2013年頃だったと思うんですけど、当時ずっと海外展開を考えていたので、ホームページも外国人向けに作っていたんですよ。そしたらある日突然アメリカから電話がかかってきて、カリフォルニアに住むご夫婦からの相談だったんです。旦那さんが禅宗の宗教法人を運営していて、日本庭園や本格的な本堂の建設を検討しているというお話で。
ホームページからの問い合わせだったんですね。
そのプロジェクト自体は8年後に実現することになるんですけど、打ち合わせの段階から携わっていた建築家と親しくなり、彼の紹介でアメリカ・コネチカット州にあるイェール大学アートギャラリーの「Japanese Tea Gate Project」というプロジェクトに参加することになったんです。こちらはとんとん拍子に話が進み、話をもらってから約2年ぐらいで現場が始まりました。
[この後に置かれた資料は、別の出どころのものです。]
(** The pages keep the order of the hits, on both pages and under any
    filters, whatever the matcher: when the hits of a query that is not blank
    come best first (by score, then by position in the collection), so do
    the results, since mapping, filtering and capping keep the order; for a
    blank query the results are in the order of the transcript. *)
Lemma results_are_ordered
    (matcher : Fuse.Matcher) (d : TranscriptData) (query : str)
    (filterSpeaker : option Z) (filterEntity : str) :
  (truthy (trim query) = true ->
   StronglySorted Fuse.before (pageHits matcher d query)) ->
  if truthy (trim query)
  then
    bestFirst (pageHits matcher d query)
      (map SearchPage.index
         (SearchPage.results matcher (Some d) query filterSpeaker filterEntity)) /\
    bestFirst (pageHits matcher d query)
      (map TranscriptPage.idx
         (TranscriptPage.filtered matcher (Some d) query filterSpeaker filterEntity))
  else
    StronglySorted lt
      (map SearchPage.index
         (SearchPage.results matcher (Some d) query filterSpeaker filterEntity)) /\
    StronglySorted lt
      (map TranscriptPage.idx
         (TranscriptPage.filtered matcher (Some d) query filterSpeaker filterEntity)).
Proof.
  intros Hsorted. unfold SearchPage.results, TranscriptPage.filtered.
  rewrite SearchPage_filters, TranscriptPage_filters.
  destruct (truthy (trim query)) eqn:E.
  - specialize (Hsorted eq_refl).
    rewrite SearchPage_matches_query, TranscriptPage_matches_query by done.
    split.
    + rewrite <- firstn_map. apply bestFirst_take.
      destruct (rows_of_hits
                  (fun r => SearchPage.Build_SearchResult
                              (doc_paragraph (Fuse.item r)) (doc_index (Fuse.item r)))
                  SearchPage.index (fun _ => eq_refl) (paragraphs d)
                  (fun m => keeps filterSpeaker filterEntity (SearchPage.paragraph m))
                  (pageHits matcher d query)) as (kept & Hsub & Heq).
      exists kept. eauto using StronglySorted_sublist.
    + destruct (rows_of_hits
                  (fun r => TranscriptPage.Build_Row
                              (doc_paragraph (Fuse.item r)) (doc_index (Fuse.item r)))
                  TranscriptPage.idx (fun _ => eq_refl) (paragraphs d)
                  (fun r => keeps filterSpeaker filterEntity (TranscriptPage.para r))
                  (pageHits matcher d query)) as (kept & Hsub & Heq).
      exists kept. eauto using StronglySorted_sublist.
  - apply truthy_false in E.
    rewrite SearchPage_matches_blank, TranscriptPage_matches_blank by done.
    split.
    + eapply StronglySorted_sublist; [|apply (StronglySorted_seq 0 (length (paragraphs d)))].
      rewrite <- (map_imap_index SearchPage.index
                    (fun i p => SearchPage.Build_SearchResult p i) (paragraphs d) 0)
        by done.
      apply sublist_map. etrans; [apply sublist_take | apply sublist_List_filter].
    + eapply StronglySorted_sublist; [|apply (StronglySorted_seq 0 (length (paragraphs d)))].
      rewrite <- (map_imap_index TranscriptPage.idx
                    (fun i p => TranscriptPage.Build_Row p i) (paragraphs d) 0)
        by done.
      apply sublist_map. apply sublist_List_filter.
Qed.

End OrderClaims.

Section HitCounts.
Context {R : Type}.
Variable toRow : Fuse.Result -> R.
Variable proj : R -> nat.
Hypothesis proj_toRow : forall r, proj (toRow r) = doc_index (Fuse.item r).

(** The rows built from the hits carry the numbers of the hits that lie in
    the collection. *)
Lemma rows_of_hits_indices ps (hits : list (nat * Q)) :
  map proj (map toRow (omap (Fuse.hit (indexDocs ps)) hits))
  = map fst (List.filter (fun h => h.1 <? length ps) hits).
Proof.
  induction hits as [|h hits IH]; simpl; [done|].
  unfold Fuse.hit at 1. destruct (h.1 <? length ps) eqn:E.
  - apply Nat.ltb_lt in E.
    destruct (lookup_lt_is_Some_2 (indexDocs ps) h.1) as [d Hd].
    { unfold indexDocs. by rewrite length_imap. }
    rewrite Hd. simpl. rewrite proj_toRow. simpl.
    rewrite (indexDocs_lookup _ _ _ Hd). by f_equal.
  - apply Nat.ltb_ge in E.
    rewrite (lookup_ge_None_2 (indexDocs ps) h.1); [done|].
    unfold indexDocs. by rewrite length_imap.
Qed.

End HitCounts.

Section UnrelatedClaims.


(** For every transcript, every matcher and every query that is not blank,
    with no filter, the results are the paragraphs the matcher reports as
    hits, in its order (the first 100 of them on the search page); so the
    search returns zero results exactly when the matcher reports no hit. *)
Lemma query_results_are_the_hits
    (matcher : Fuse.Matcher) (d : TranscriptData) (query : str) :
  truthy (trim query) = true ->
  map TranscriptPage.idx (TranscriptPage.filtered matcher (Some d) query None [])
    = map fst (hitsInRange matcher d query) /\
  map SearchPage.index (SearchPage.results matcher (Some d) query None [])
    = take 100 (map fst (hitsInRange matcher d query)) /\
  (TranscriptPage.filtered matcher (Some d) query None [] = []
     <-> hitsInRange matcher d query = []) /\
  (SearchPage.results matcher (Some d) query None [] = []
     <-> hitsInRange matcher d query = []).
Proof.
  intros Hq.
  assert (map TranscriptPage.idx (TranscriptPage.filtered matcher (Some d) query None [])
          = map fst (hitsInRange matcher d query)) as H1.
  { unfold TranscriptPage.filtered, TranscriptPage.byEntity, TranscriptPage.bySpeaker.
    simpl. rewrite TranscriptPage_matches_query by done.
    by rewrite (rows_of_hits_indices
                  (fun r => TranscriptPage.Build_Row
                              (doc_paragraph (Fuse.item r)) (doc_index (Fuse.item r)))
                  TranscriptPage.idx (fun _ => eq_refl)). }
  assert (map SearchPage.index (SearchPage.results matcher (Some d) query None [])
          = take 100 (map fst (hitsInRange matcher d query))) as H2.
  { unfold SearchPage.results, SearchPage.byEntity, SearchPage.bySpeaker.
    simpl. rewrite SearchPage_matches_query by done.
    rewrite <- firstn_map.
    by rewrite (rows_of_hits_indices
                  (fun r => SearchPage.Build_SearchResult
                              (doc_paragraph (Fuse.item r)) (doc_index (Fuse.item r)))
                  SearchPage.index (fun _ => eq_refl)). }
  split; [done|]. split; [done|]. split.
  - split; intros H.
    + rewrite H in H1. simpl in H1. symmetry in H1. by apply map_eq_nil in H1.
    + rewrite H in H1. by apply map_eq_nil in H1.
  - split; intros H.
    + rewrite H in H2. simpl in H2.
      destruct (hitsInRange matcher d query); [done | discriminate].
    + rewrite H in H2. by apply map_eq_nil in H2.
Qed.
偶然のつながりだったんですね。どういったプロジェクトだったんですか?
ルイス・カーン氏という建築界の巨匠が設計したギャラリーの中庭に日本建築の茶室と塀を建てるプロジェクトで、その塀や屋根の瓦葺きを任されたんです。やはり、世界のイェール大学ともなればプロジェクトの注目度も高く、スタート前から大きな話題になっていましたね。そんな中、僕は日本から招かれた唯一の職人で。
プレッシャーすごそうですね…。実際プロジェクトを終えて評判はどうだったんですか?
とにかく100%全力でやり切ったんですよ。そうしたら日本でも「なかなかここまで綺麗に瓦を葺ける職人はいない」と高い評価をいただいて。話題を聞きつけたニューヨークの建築家がイエールを訪れて、後のフロリダで始まるプロジェクトのオファーをいただいたんですよ。今やれって言われてもここまでのクオリティは出せないかもしれないですね(笑)。それをきっかけに、京都の瓦業者からカリフォルニアで進めるプロジェクトへの誘いを受けることになったり、世界文化遺産である二条城の改修工事にも関わることになったりと、国内外で滅多に経験できない現場へ携わらせていただくようになりました。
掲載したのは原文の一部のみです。